Иногда были передачи, записанные в студии: музыка – народная и классическая, эстрада. Очень интересным был вокальный ансамбль, состоящий из нескольких мужчин и солистки. Репертуар у них был самый разнообразный, включая песни чисто ташкентские, как например, со словами:»…едем прямо средствами Таштрама, все хотим увидеть футбол» Кто им руководил, кто пел – вопрос, что называется на засыпку.»

Как-то и наш оркестр, усилиями никогда не ведающего покоя Дмитрия Дмитриевича Тарасевича, завуча нашей музыкальной школы, попал в передачу. Господи, как же там жарко. В самом прямом смысле слова. Не знаю, как сейчас, а тогда было настоящее пекло. Но мы отыграли, и потом смотрели себя по телевизору. Ужасно жалко, что пленку давно смыли. Вот бы сейчас посмотреть на наш оркестр!
Заметьте, тогда « в телевизор» можно было попасть даром! Святая правда... что совершенно сейчас невозможно. А тогда попадали, и копейки за это не платили!
Года через два в Ташкенте начала работать вторая программа, а еще через несколько лет -  третья, учебная.
Но сначала была одна. Новости, какие-то концерты, старые художественные фильмы...
И вот однажды читаем мы странное, никому во дворе не известное слово «макомы». Что же, вполне извинительно, откуда знать, если во дворе не было ни одного узбека!
Мне тогда было одиннадцать лет... Любопытство — одна из моих худших черт. Вот заявилась я к Могилевским, уселась перед телевизором. Жду. И что? Выходят трое мужчин в халатах и тюбетейках, то ли с пиалушками, то ли с тарелками в руках и заводят нечто заунывное.
Послушала я. Послушала, разочаровалась и ушла. И больше никогда... до определенного момента. Но к моменту этому мне было лет тридцать семь-восемь.

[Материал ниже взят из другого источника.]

(** [ProcessFIN] *)
Definition ProcessFIN (t : Z) (p : bool) (seq_len base_seq : Z) (a : TCP_Analyzer) : TCP_Analyzer * Z :=
  let e := ep p a in
  let c := counts e in
  let '(a, cnt, seq_len) :=
    if FIN_cnt c =? 0 then (a, int_add (FIN_cnt c) 1, seq_len + 1)
    else if t <? last_time (seen e) + tcp_storm_interarrival_thresh opts
    then (when (int_add (FIN_cnt c) 1 =? tcp_storm_thresh opts) (Weird_ "FIN_storm") a, int_add (FIN_cnt c) 1, seq_len)
    else (a, FIN_cnt c, seq_len) in
  (upd p (set_counts {| FIN_seq := swrap 32 (base_seq - StartSeq e + seq_len); FIN_cnt := cnt; RST_cnt := RST_cnt c |}) a, seq_len).

(** [ProcessRST], which without [ACTIVE_MAPPING] always succeeds *)
Definition ProcessRST (t : Z) (p : bool) (len seq_len : Z) (a : TCP_Analyzer) : TCP_Analyzer * Z :=
  let e := ep p a in
  let c := counts e in
  let storm := t <? last_time (seen e) + tcp_storm_interarrival_thresh opts in
  let cnt := if storm then int_add (RST_cnt c) 1 else RST_cnt c in
  let '(a, cnt) :=
    if storm && (cnt =? tcp_storm_thresh opts) then (Weird_ "RST_storm" a, cnt)
    else if cnt =? 0 then (a, int_add cnt 1) else (a, cnt) in
  let a := upd p (set_counts {| FIN_seq := FIN_seq c; FIN_cnt := FIN_cnt c; RST_cnt := cnt |}) a in
  (out [Children "PacketWithRST"] a, if 0 <? len then 0 else seq_len).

Отсюда следует отступление первое, под заглавием:

КАК Я ПОЛЮБИЛА МАКОМЫ.


Было это уже в начале восьмидесятых. И, как всегда, в свой отпуск ехала я... куда бы вы думали? Конечно, в Ташкент. Места в купе распределились следующим образом: два места, верхнее и нижнее занимали я и сын, еще одно нижнее — почтенный немолодой узбек, а верхнее — студент-немец из ГДР, учившийся в Москве. Студент отличался невероятной наивностью. Оказалось, что он захватил с собой палатку и объяснил, что собирается посмотреть Узбекистан, перебираясь из города, в город и ночуя в этой самой палатке.

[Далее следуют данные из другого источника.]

(** The end of a packet without data that closes nothing. *)
Lemma after_flags_nodata k n a a6 d a8 r :
  let p := pk_is_orig k in let tp := pk_data k in let last := wrap 32 (th_seq tp + n) in
  Forall is_byte tp ->
  UpdateLastSeq p last (flags_of k)
    (when (in_state p TCP_ENDPOINT_INACTIVE a) (TransitionFromInactive (pk_time k) p (th_seq tp) last (SYN (flags_of k))) a) = (a6, d) ->
  UpdateStateMachine opts p (th_seq tp) (th_ack tp) last 0 d p (flags_of k)
    (upd p (fun e => set_seen {| start_time := start_time (seen e); last_time := pk_time k; last_TTL := pk_TTL k; last_IP_ID := pk_IP_ID k |} e) a6)
    = (a8, false, false) ->
  contents_processor (ep p a8) = Some r -> FIN_cnt (counts (ep p a8)) = 0 -> ep_state (ep p a8) <> TCP_ENDPOINT_CLOSED ->
  ep_state (ep p a8) <> TCP_ENDPOINT_RESET -> reassembling a8 = true ->
  exists a9, quiet a8 a9 /\ after_flags opts k (hdr_len k) 0 (pk_caplen k - hdr_len k) n p a = Some (CheckPIA_FirstPacket opts p a9).
Proof.
  intros p tp last Hb E6 E8 C F N1 N2 Hre. unfold after_flags. cbv zeta. fold (payload k) (flags_of k) p tp last. rewrite E6, E8.
  match goal with |- context [when (handles_tcp_packet opts) ?h a8] => set (a9 := when (handles_tcp_packet opts) h a8) end.
  assert (Q9 : quiet a8 a9) by (apply quiet_when, quiet_out; reflexivity). clearbody a9.
  assert (Op : exists os v, (if handles_tcp_option opts && (sizeof_tcphdr <? hdr_len k) && (hdr_len k <=? wrap 32 (pk_caplen k - hdr_len k))
             then ParseTCPOptions (length (options_of tp)) p (options_of tp) else Some ([], 0)) = Some (os, v) /\ streams os = []).
  { destruct (_ && _); [|exists [], 0; auto].
    destruct (ParseTCPOptions_total p (length (options_of tp)) (options_of tp) (le_n _) (options_typed _ Hb)) as (os & v & -> & Fo).
    exists os, v. split; [reflexivity|now apply streams_options]. }
  destruct Op as (os & v & -> & So). cbn [Z.ltb Z.compare andb].
  assert (Q10 : quiet a8 (out os a9)) by (eapply quiet_trans; [exact Q9|now apply quiet_out]). set (a10 := out os a9) in *. clearbody a10.
  pose proof (qt_key _ _ Q10 p) as K. unfold key in K. injection K as K1 K2 K3 K4 K5 K6.
  assert (Q11 : quiet a8 (ep_CheckEOF opts p a10)) by (eapply quiet_trans; [exact Q10|]; apply (quiet_CheckEOF p r); congruence).
  exists (ep_CheckEOF opts p a10). split; [exact Q11|]. cbn [when]. rewrite (qt_reassembling _ _ Q11), Hre. reflexivity.
Qed.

На мое осторожное замечание, что милиции вряд ли понравится турист, ночующий в палатке в центре города, а на окраинах может случиться всякое, он заявил, что этого быть не может, и что он объездил всю Европу и нигде ничего... Объяснять, что где мы, а где Европа, было бесполезно. Надеюсь, он вернулся домой живым и невредимым...
Так вот, моему соседу по купе, как выяснилось, лет было уже под восемьдесят .  Ну...я, естественно, бегала ему за чаем, за булками на станциях, и т.д., за что он проникся ко мне самыми теплыми чувствами. Оказалось, что он бывший учитель, живет в Ферганской долине, что ездил навестить сына, который служил в армии /для молодого поколения: тогда существовал приказ министра обороны маршала Гречко, гласивший, что солдат не может проходить службу вблизи того населенного пункта, где родился и жил. И солдат рассылали по всему Союзу/. Что уже успел накопить деньги на его свадьбу, продав чеснок и гранаты.

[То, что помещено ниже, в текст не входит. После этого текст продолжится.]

(** What the analyzers queue for each packet. *)
Fixpoint bro_events (ks : list (Packet * Meets)) (a : TCP_Analyzer) (c : SslConn) : option (list (list Detect.event) * TCP_Analyzer * SslConn) :=
  match ks with
  | [] => Some ([], a, c)
  | (k, m) :: ks =>
      match DeliverPacket opts base k (forget_outs a) with
      | None => None
      | Some a =>
          match queue m (pk_time k) a (outs a) c with
          | None => None
          | Some (es, c) =>
              match bro_events ks a c with
              | Some (bss, a, c) => Some ((es ++ [final (k, m)]) :: bss, a, c)
              | None => None
              end
          end
      end
  end.

Lemma bro_events_app ks ks' a c :
  bro_events (ks ++ ks') a c =
  match bro_events ks a c with
  | Some (bss, a, c) => match bro_events ks' a c with Some (bss', a, c) => Some (bss ++ bss', a, c) | None => None end
  | None => None
  end.
Proof.
  revert a c. induction ks as [|[k m] ks IH]; intros a c; cbn [app bro_events].
  - now destruct (bro_events ks' a c) as [[[? ?] ?]|].
  - destruct (DeliverPacket opts base k (forget_outs a)) as [a1|]; [|reflexivity]. destruct (queue m (pk_time k) a1 (outs a1) c) as [[es c1]|]; [|reflexivity].
    rewrite IH. destruct (bro_events ks a1 c1) as [[[bss a2] c2]|]; [|reflexivity]. now destruct (bro_events ks' a2 c2) as [[[? ?] ?]|].
Qed.

(** The events of a packet: those of the analyzers, then its end. *)
Definition packet_block (x : Packet * Meets) (b : list Detect.event) : Prop := exists es, b = es ++ [final x] /\ Forall (made (snd x)) es.

Section Policy.
Context (pm : env -> list Z -> list Z -> list Z) (SHA256 : list Z -> list Z) (keys : list telex_priv_key) (cid : conn_id).
Abbreviation on_events := (Detect.on_events pm SHA256 keys cid).

Definition skips (d : det) : bool := existsb (fun x => match x with SkipConnection => true | _ => false end) (acts d).

Lemma acts_grow es : forall d d', on_events es d = Ret d' -> skips d' = false -> skips d = false.
Proof.
  induction es as [|e es IH]; intros d d' E H; cbn [Detect.on_events] in E; [now injection E as ->|].
  apply obind_ret in E as (d1 & E1 & E). pose proof (IH _ _ E H) as H1. apply on_event_moves in E1 as (l & El & _).
  unfold skips in *. rewrite El, existsb_app in H1. now apply orb_false_iff in H1.
Qed.

(** The analyzers do not depend on the policy, as long as it does not skip the connection. *)
Lemma watch_factor ks : forall a c bss a' c' d d',
  bro_events ks a c = Some (bss, a', c') -> on_events (concat bss) d = Ret d' -> skips d' = false ->
  watch cmp ana beyond opts base pm SHA256 keys cid ks {| w_tcp := a; w_tls := c; w_policy := d |} =
  Ret {| w_tcp := a'; w_tls := c'; w_policy := d' |}.
Proof.
  induction ks as [|[k m] ks IH]; intros a c bss a' c' d d' E P S; cbn [bro_events] in E.
  - injection E as <- <- <-. cbn in P. injection P as ->. reflexivity.
  - destruct (DeliverPacket opts base k (forget_outs a)) as [a1|] eqn:E1; [|discriminate].
    destruct (queue m (pk_time k) a1 (outs a1) c) as [[es c1]|] eqn:E2; [|discriminate].
    destruct (bro_events ks a1 c1) as [[[bss1 a2] c2]|] eqn:E3; [|discriminate]. injection E as <- <- <-.
    cbn [concat] in P. rewrite on_events_app in P. apply obind_ret in P as (d1 & P1 & P).
    assert (S1 : skips d = false) by (eapply acts_grow; [exact P1|]; eapply acts_grow; eassumption).
    cbn [watch]. unfold next_packet. cbn [w_tcp w_tls w_policy]. fold (skips d). rewrite S1, E1, E2. cbn [final] in P1. rewrite P1. cbn [obind].
    eapply IH; eassumption.
Qed.
End Policy.

(** The packets of a conversation. *)
Lemma conv_forget start s before r a : conv opts start s before r a -> conv opts start s before r (forget_outs a).
Proof. intros [[K H1 H2 H3 H4 H5] M]. split; [|exact M]. split; assumption. Qed.

Lemma bro_packets start s ks : forall before r a,
  conv opts start s before r a -> Forall (data_packet opts base) (map fst ks) -> Reassem.Skipping (base_env opts) = false ->
  (forall q, limits opts (s q)) ->
  (forall q, orderly opts (before q) (all_ops start (map fst ks) q)) ->
  (forall q, extends (s q) (tag opts (before q ++ all_ops start (map fst ks) q))) ->
  exists r' a' ps, conv opts start s (fun q => before q ++ all_ops start (map fst ks) q) r' a' /\
    (forall q, bytes_of q ps = slice (s q) (last_reassem_seq (r q)) (last_reassem_seq (r' q)) /\
               1 <= last_reassem_seq (r q) <= last_reassem_seq (r' q)) /\
    Forall (fun x => exists k, In k (map fst ks) /\ payload k <> [] /\ fst x = pk_is_orig k) ps /\
    forall c c', deliver_all ps c = Some c' ->
      exists bss, bro_events ks a c = Some (bss, a', c') /\ gists (concat bss) = ssl_gists (new_events c c') /\ Forall2 packet_block ks bss.
Proof.
  induction ks as [|[k m] ks IH]; intros before r a C F Hsk Hl Ho Hx.
  - exists r, a, []. split; [destruct C as [E M]; split; [exact E|]; intros q; rewrite app_nil_r; apply M|].
    split; [|split; [constructor|]].
    + intros q. split; [unfold slice; now rewrite Z.sub_diag|]. destruct C as [_ M]. pose proof (sy_trim _ _ (proj1 (M q))). lia.
    + intros c c' [= <-]. exists []. rewrite new_events_same. split; [reflexivity|]. split; [reflexivity|constructor].
  - cbn [map fst] in *. apply Forall_cons_iff in F as [D F]. cbn [all_ops flat_map] in *. fold (all_ops start (map fst ks)) in *.
    destruct (conv_packet opts base start s before r k (forget_outs a) (conv_forget _ _ _ _ _ C) D Hsk Hl)
      as (r1 & a1 & ss & ds & E1 & C1 & (U1 & U2 & U3) & D1 & L1 & L2 & N1).
    { intros q. now apply (orderly_app opts (before q) (ops_of start k q) (all_ops start (map fst ks) q)). }
    { intros q. apply (extends_prefix opts _ _ (all_ops start (map fst ks) q)). rewrite <- app_assoc. apply Hx. }
    destruct (IH _ r1 a1 C1 F Hsk Hl) as (r2 & a2 & ps & C2 & D2 & F2 & H2).
    { intros q. now apply (orderly_app opts (before q) (ops_of start k q) (all_ops start (map fst ks) q)). }
    { intros q. rewrite <- app_assoc. apply Hx. }
    exists r2, a2, (map (pair (pk_is_orig k)) ds ++ ps).
    split; [destruct C2 as [C2 M2]; split; [exact C2|]; intros q; rewrite app_assoc; apply M2|]. split; [|split].
    + intros q. destruct (D2 q) as [D2q L3]. rewrite bytes_of_app, bytes_of_one, D2q.
      assert (T1 : 1 <= last_reassem_seq (r q)) by (destruct C as [_ M]; pose proof (sy_trim _ _ (proj1 (M q))); lia).
      destruct (Bool.eqb_spec (pk_is_orig k) q) as [<-|Hq].
      * split; [|lia]. rewrite D1. apply slice_app; lia.
      * assert (q = negb (pk_is_orig k)) as -> by (clear -Hq; destruct q, (pk_is_orig k); cbn; congruence). rewrite L2 in *. split; [reflexivity|lia].
    + apply Forall_app. split.
      * apply Forall_map. apply Forall_forall. intros d Hd. exists k. split; [now left|]. split; [|reflexivity].
        intros Hp. rewrite (N1 Hp) in Hd. destruct Hd.
      * eapply Forall_impl; [|exact F2]. intros x (k' & Hk' & R). exists k'. split; [now right|exact R].
    + intros c c' Hd. rewrite deliver_app in Hd. destruct (deliver_all (map (pair (pk_is_orig k)) ds) c) as [c1|] eqn:Hc; [|discriminate].
      assert (St : streams (outs a1) = ss) by (rewrite U1; reflexivity).
      destruct (queue_spec m (pk_time k) a1 (outs a1) c c1) as (es & Q & G & V).
      { apply (es_partial _ _ _ (proj1 C1)). } { now rewrite St. } { now rewrite St, U2. }
      destruct (H2 c1 c' Hd) as (bss & B & G2 & F3). cbn [bro_events]. rewrite E1, Q, B.
      eexists. split; [reflexivity|]. split.
      * cbn [concat]. rewrite !flat_map_app, G, G2. cbn [flat_map gist_of final app]. rewrite app_nil_r, <- flat_map_app. f_equal. symmetry.
        apply new_events_trans; eapply more_deliver_all; eassumption.
      * constructor; [exists es; auto|exact F3].
Qed.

- Сестра, - твердил он мне каждый день, - поедем ко мне в село, встретим вас и вашего сына, как дорогую гостью, той устроим, музыканты играть будут.
Я вежливо объясняла, что еду к отцу, что он меня ждет, и к сожалению, нельзя, и как-нибудь в другой раз...
И тогда, как потом выяснилось, он решил устроить мне сюрприз.
Оказалось, что в другом вагоне, плацкартном, ехал его довольно молодой спутник. И что  этот самый спутник вообще-то сапожник, и готов мне сшить любые, самые модные туфли, но подрабатывает на различных торжествах, потому что прекрасно поет, в том числе и макомы.
И тут я вспомнила свое первое впечатление, и мне поплохело.
Но что я могла сделать, не показавшись бестактной грубиянкой?
Привел он певца-сапожника. И стал тот петь. То ли действительно мой предыдущий опыт оказался неудачным, то ли человеком он был на редкость талантливым, только я потихоньку стала что-то понимать. И сыночек мой притих наверху.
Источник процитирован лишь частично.